*** MATERIAL PROVIDED ***

(** The loop over [first..last] paints what its iterations paint, and it ends. *)
Lemma u16_loop_spec (plot : Z -> K unit) (off : Z -> Z) color last :
  last < 65535 ->
  (forall i s, 0 <= i <= last -> screen_ok s -> exists s', plot i s = Ret tt s' /\
     paints (fun va => va = off i /\ va < SCREEN_MAX_ADDR) color s s') ->
  forall fuel first s, 0 <= first -> screen_ok s -> last - first < Z.of_nat fuel ->
  exists s', u16_loop fuel first last plot s = Ret tt s' /\
    paints (fun va => va < SCREEN_MAX_ADDR /\ exists i, first <= i <= last /\ va = off i) color s s'.
Proof.
  intros Hlast Hplot fuel. induction fuel as [|fuel IH]; intros first s Hf Hok Hfuel; cbn [u16_loop].
  { destruct (Z.leb_spec first last); [lia|]. exists s. split; [done|].
    apply paints_none; [done|]. intros va (_ & i & ? & _). lia. }
  destruct (Z.leb_spec first last).
  2:{ exists s. split; [done|]. apply paints_none; [done|]. intros va (_ & i & ? & _). lia. }
  destruct (Hplot first s) as (s1 & Hs1 & Hp1); [lia|done|].
  rewrite u16_small by lia.
  destruct (IH (first + 1) s1) as (s2 & Hs2 & Hp2); [lia|by eapply paints_ok|lia|].
  ks. rewrite Hs1. exists s2. split; [done|]. eapply paints_union; [exact Hp1|exact Hp2| |].
  - intros va. split.
    + intros (Hva & i & Hi & ->). destruct (decide (i = first)) as [->|]; [by left|].
      right. split; [done|]. exists i. split; [lia|done].
    + intros [[-> Hva]|(Hva & i & Hi & ->)]; (split; [done|]); [exists first|exists i]; (split; [lia|done]).
  - intros va. destruct (decide (va < SCREEN_MAX_ADDR)); [|right; by intros [? _]].
    destruct (decide (Exists (fun i => va = off i) (seqZ (first + 1) (last - first)))) as [He|He].
    + left. split; [done|]. apply Exists_exists in He as (i & Hi%elem_of_seqZ & ->).
      exists i. split; [lia|done].
    + right. intros (_ & i & Hi & ->). apply He, Exists_exists. exists i.
      rewrite elem_of_seqZ. split; [lia|done].
Qed.

(** The loop never ends when its last value is the largest [uint16_t]. *)
Lemma u16_loop_diverges plot fuel i s :
  0 <= i < 2^16 -> forall r s', u16_loop fuel i 65535 plot s <> Ret r s'.
Proof.
  revert i s. induction fuel as [|fuel IH]; intros i s Hi r s'; cbn [u16_loop].
  - destruct (Z.leb_spec i 65535); [done|lia].
  - destruct (Z.leb_spec i 65535); [|lia]. ks. destruct (plot i s); [|done..].
    apply IH. apply u16_range.
Qed.

(** ** Theorems *)

(**  Drawing a horizontal or vertical line with coordinates below 65535 terminates and
    paints exactly the pixels of the segment that lie inside the frame buffer; every other
    byte of memory keeps its value. *)
Theorem draw_line_correct x1 y1 x2 y2 color s :
  screen_ok s -> 0 <= x1 < 65535 -> 0 <= x2 < 65535 -> 0 <= y1 < 65535 -> 0 <= y2 < 65535 ->
  y1 = y2 \/ x1 = x2 ->
  exists s', draw_line x1 y1 x2 y2 color s = Ret tt s' /\
    paints (fun va => va < SCREEN_MAX_ADDR /\ exists x y, x1 <= x <= x2 /\ y1 <= y <= y2 /\
              va = SCREEN_BASE_ADDR + SCREEN_WIDTH * y + x) (u8 color) s s'.
Proof.
  intros Hok Hx1 Hx2 Hy1 Hy2 Hseg. unfold draw_line. rewrite !u16_small by lia.
  unfold draw_line_fuel. destruct (Z.eqb_spec y1 y2) as [<-|Hny].
  - destruct (u16_loop_spec (fun i => write_pixel i y1 (u8 color))
      (fun i => SCREEN_BASE_ADDR + SCREEN_WIDTH * y1 + i) (u8 color) x2 ltac:(lia))
      with (fuel := Z.to_nat 65536) (first := x1) (s := s) as (s' & Hs' & Hp); [|lia|done|lia|].
    { intros i s0 Hi Hok0. destruct (write_pixel_spec i y1 (u8 color) s0) as (s1 & ? & Hp1);
        [done|lia|lia|clia|]. rewrite (u8_small (u8 color)) in Hp1 by apply u8_range. eauto. }
    exists s'. split; [done|]. destruct Hp as (? & ? & Hp). split; [done|]. split; [done|].
    intros va. destruct (Hp va) as [Hp1 Hp2]. split.
    + intros (Hva & x & y & Hx & Hy & ->). apply Hp1. split; [done|]. exists x.
      replace y with y1 by lia. split; done.
    + intros Hn. apply Hp2. intros (Hva & x & Hx & ->). apply Hn. split; [done|].
      exists x, y1. split_and!; lia || done.
  - destruct Hseg as [?|<-]; [done|]. rewrite Z.eqb_refl.
    destruct (u16_loop_spec (fun i => write_pixel x1 i (u8 color))
      (fun i => SCREEN_BASE_ADDR + SCREEN_WIDTH * i + x1) (u8 color) y2 ltac:(lia))
      with (fuel := Z.to_nat 65536) (first := y1) (s := s) as (s' & Hs' & Hp); [|lia|done|lia|].
    { intros i s0 Hi Hok0. destruct (write_pixel_spec x1 i (u8 color) s0) as (s1 & ? & Hp1);
        [done|lia|lia|clia|]. rewrite (u8_small (u8 color)) in Hp1 by apply u8_range. eauto. }
    exists s'. split; [done|]. destruct Hp as (? & ? & Hp). split; [done|]. split; [done|].
    intros va. destruct (Hp va) as [Hp1 Hp2]. split.
    + intros (Hva & x & y & Hx & Hy & ->). apply Hp1. split; [done|]. exists y.
      split; [done|]. lia.
    + intros Hn. apply Hp2. intros (Hva & y & Hy & ->). apply Hn. split; [done|].
      exists x1, y. split_and!; lia || done.
Qed.

Definition ex_screen : kstate :=
  mkState 0xB0 0xA0 0 0 0 MMIOBASE ∅ None ∅ ∅ None ∅ 0 None 0 0 []
    (mkDevices (mkConsole ∅ 0 0 0 true ∅ 0 0x3D4 [])
      (mkMouse 0 0 0 0 (mkPacket 0 0 0 0 0 0 0 0 0 0) 0 0 ∅ ∅ ∅ 0 0)
      (mkE1000 ∅ ∅ 0 ∅ [] [] 0 0) [] []).

Lemma ex_screen_ok : screen_ok ex_screen.
Proof.
  split; [simpl; lia|]. intros pg i. unfold rdw. simpl. rewrite lookup_empty. simpl.
  rewrite lookup_empty. simpl. lia.
Qed.

Lemma draw_line_correct_witness :
  exists s', draw_line 10 5 12 5 VGA_RED ex_screen = Ret tt s' /\ kbyte s' 0xF00A064B = VGA_RED.
Proof.
  destruct (draw_line_correct 10 5 12 5 VGA_RED ex_screen) as (s' & Hs' & _ & _ & Hp).
  - exact ex_screen_ok.
  - lia.
  - lia.
  - lia.
  - lia.
  - by left.
  - exists s'. split; [exact Hs'|]. apply (proj1 (Hp 0xF00A064B)).
    split; [clia|]. exists 11, 5. split_and!; lia || reflexivity.
Defined.

(**  A horizontal line that ends at the largest [uint16_t] is never finished, whatever
    bound on the number of iterations is chosen: the counter wraps to 0 and the loop goes
    on.  A system call that draws it does not return. *)
Theorem draw_line_diverges fuel x1 y color s :
  0 <= x1 < 2^16 -> forall s', draw_line_fuel fuel x1 y 65535 y color s <> Ret tt s'.
Proof.
  intros Hx s'. unfold draw_line_fuel. rewrite Z.eqb_refl. by apply u16_loop_diverges.
Qed.

Lemma draw_line_diverges_witness :
  draw_line_fuel 1000 1 7 65535 7 VGA_RED ex_screen <> Ret tt ex_screen.
Proof. apply (draw_line_diverges 1000 1 7 VGA_RED ex_screen). lia. Defined.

*** End of MATERIAL PROVIDED ***

EXERCISE AIM: Return word for word the lines above from the line with "[done|]. exists y." to the line with "draw_line_fuel 1000 1", including both and leaving out all others.

TASK RESULT:
    + intros (Hva & x & y & Hx & Hy & ->). apply Hp1. split; [done|]. exists y.
      split; [done|]. lia.
    + intros Hn. apply Hp2. intros (Hva & y & Hy & ->). apply Hn. split; [done|].
      exists x1, y. split_and!; lia || done.
Qed.

Definition ex_screen : kstate :=
  mkState 0xB0 0xA0 0 0 0 MMIOBASE ∅ None ∅ ∅ None ∅ 0 None 0 0 []
    (mkDevices (mkConsole ∅ 0 0 0 true ∅ 0 0x3D4 [])
      (mkMouse 0 0 0 0 (mkPacket 0 0 0 0 0 0 0 0 0 0) 0 0 ∅ ∅ ∅ 0 0)
      (mkE1000 ∅ ∅ 0 ∅ [] [] 0 0) [] []).

Lemma ex_screen_ok : screen_ok ex_screen.
Proof.
  split; [simpl; lia|]. intros pg i. unfold rdw. simpl. rewrite lookup_empty. simpl.
  rewrite lookup_empty. simpl. lia.
Qed.

Lemma draw_line_correct_witness :
  exists s', draw_line 10 5 12 5 VGA_RED ex_screen = Ret tt s' /\ kbyte s' 0xF00A064B = VGA_RED.
Proof.
  destruct (draw_line_correct 10 5 12 5 VGA_RED ex_screen) as (s' & Hs' & _ & _ & Hp).
  - exact ex_screen_ok.
  - lia.
  - lia.
  - lia.
  - lia.
  - by left.
  - exists s'. split; [exact Hs'|]. apply (proj1 (Hp 0xF00A064B)).
    split; [clia|]. exists 11, 5. split_and!; lia || reflexivity.
Defined.

(**  A horizontal line that ends at the largest [uint16_t] is never finished, whatever
    bound on the number of iterations is chosen: the counter wraps to 0 and the loop goes
    on.  A system call that draws it does not return. *)
Theorem draw_line_diverges fuel x1 y color s :
  0 <= x1 < 2^16 -> forall s', draw_line_fuel fuel x1 y 65535 y color s <> Ret tt s'.
Proof.
  intros Hx s'. unfold draw_line_fuel. rewrite Z.eqb_refl. by apply u16_loop_diverges.
Qed.

Lemma draw_line_diverges_witness :
  draw_line_fuel 1000 1 7 65535 7 VGA_RED ex_screen <> Ret tt ex_screen.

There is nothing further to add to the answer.